Talks by President Spencer W. Kimball and fourteen other General Authorities have been collected in Woman (Deseret Book), a book designed to clarify the role and calling for women. “It is fitting that a book on the subject of women be published at this time,” President Kimball writes in the introduction.

Be Your Best Self is the title of a collection of talks by Elder Thomas S. Monson of the Council of the Twelve (Deseret Book). The work is divided into three sections: “Ask in Faith,” “Be Thou an Example,” and “Called to the Work.”

Elder Neal A. Maxwell has authored All These Things Shall Give Thee Experience (Deseret Book). The book discusses the place of tests and trials in our mortal experience, and affirms the necessity of service, prayer, and following the Brethren.

Elder Sterling W. Sill discusses the Articles of Faith and other basics in This We Believe (Bookcraft). He also emphasizes that we must learn how to turn belief into action.
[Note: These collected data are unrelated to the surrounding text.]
(** * The in-memory fallback store of the Mergington High School API

    A shallow embedding of [src/backend/database.py]: the class
    [MockCollection] ([find], [find_one], [insert_one], [update_one],
    [count_documents], [_matches_query]), the seeding routine
    [init_database] and the seed data.

    Python objects are modelled as follows.
    - Documents are Python [dict]s keyed by field names: insertion-ordered
      association lists from strings to values.
    - Values are the JSON-like trees the program stores: [None], booleans,
      integers, strings, lists and nested dicts.  Strings are byte strings
      (UTF-8), whose bytewise order is Python's code-point order.
    - A record body is a mutable dict object that the collection holds by
      reference: bodies live in a heap indexed by locations, and
      [_data] maps a key to the location of its body.  Values nested in a
      body are owned by that body: a sequence is held by one field of one
      record, so an in-place [append] or [remove] is the writing of the
      new sequence into that field.  What a call does to a sequence is
      stated by what the field reads afterwards.
    - A Python exception is the [Raise] outcome of a call; the heap a call
      leaves behind is returned in both outcomes. *)

From Stdlib Require Import ZArith String Ascii List Bool Lia.
From stdpp Require Import base option list gmap strings.

Import ListNotations.
Local Open Scope string_scope.
Local Open Scope list_scope.
Local Open Scope Z_scope.

(** ** Insertion-ordered dictionaries *)

Module ODict.
Section odict.
Context {K V : Type} (eqb : K -> K -> bool).

(** [d[k]] / [k in d]: the entry whose key equals [k]. *)
Fixpoint get (d : list (K * V)) (k : K) : option V :=
  match d with
  | [] => None
  | (k', v) :: d' => if eqb k' k then Some v else get d' k
  end.

Definition mem (d : list (K * V)) (k : K) : bool :=
  match get d k with Some _ => true | None => false end.

(** [d[k] = v]: an existing key keeps its position, a new key goes last. *)
Fixpoint set (d : list (K * V)) (k : K) (v : V) : list (K * V) :=
  match d with
  | [] => [(k, v)]
  | (k', v') :: d' =>
      if eqb k' k then (k', v) :: d' else (k', v') :: set d' k v
  end.

(** [d.pop(k)]: what is left of [d], the entries under the other keys. *)
Fixpoint pop (d : list (K * V)) (k : K) : list (K * V) :=
  match d with
  | [] => []
  | (k', v) :: d' => if eqb k' k then pop d' k else (k', v) :: pop d' k
  end.

(** [{**a, **b}]: the entries of [b] written into [a] in order. *)
Definition merge (a b : list (K * V)) : list (K * V) :=
  fold_left (fun acc kv => set acc (fst kv) (snd kv)) b a.
End odict.
End ODict.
Coming from Elder Paul H. Dunn and Maurine Ward is Dimensions of Life (Bookcraft), a book designed to assist the reader in discovering new ways to broaden himself.

A booklet by Elder Vaughn J. Featherstone, The Light of Hope (Deseret Book), contains several connected anecdotes that demonstrate the power of love in our lives.

For Parents and Marrieds

In Marriage—Much More Than a Dream (Deseret Book), Rex A. Skidmore counsels couples on how to overcome or avoid problems stemming from miscommunication, differing expectation, money matters, and so on.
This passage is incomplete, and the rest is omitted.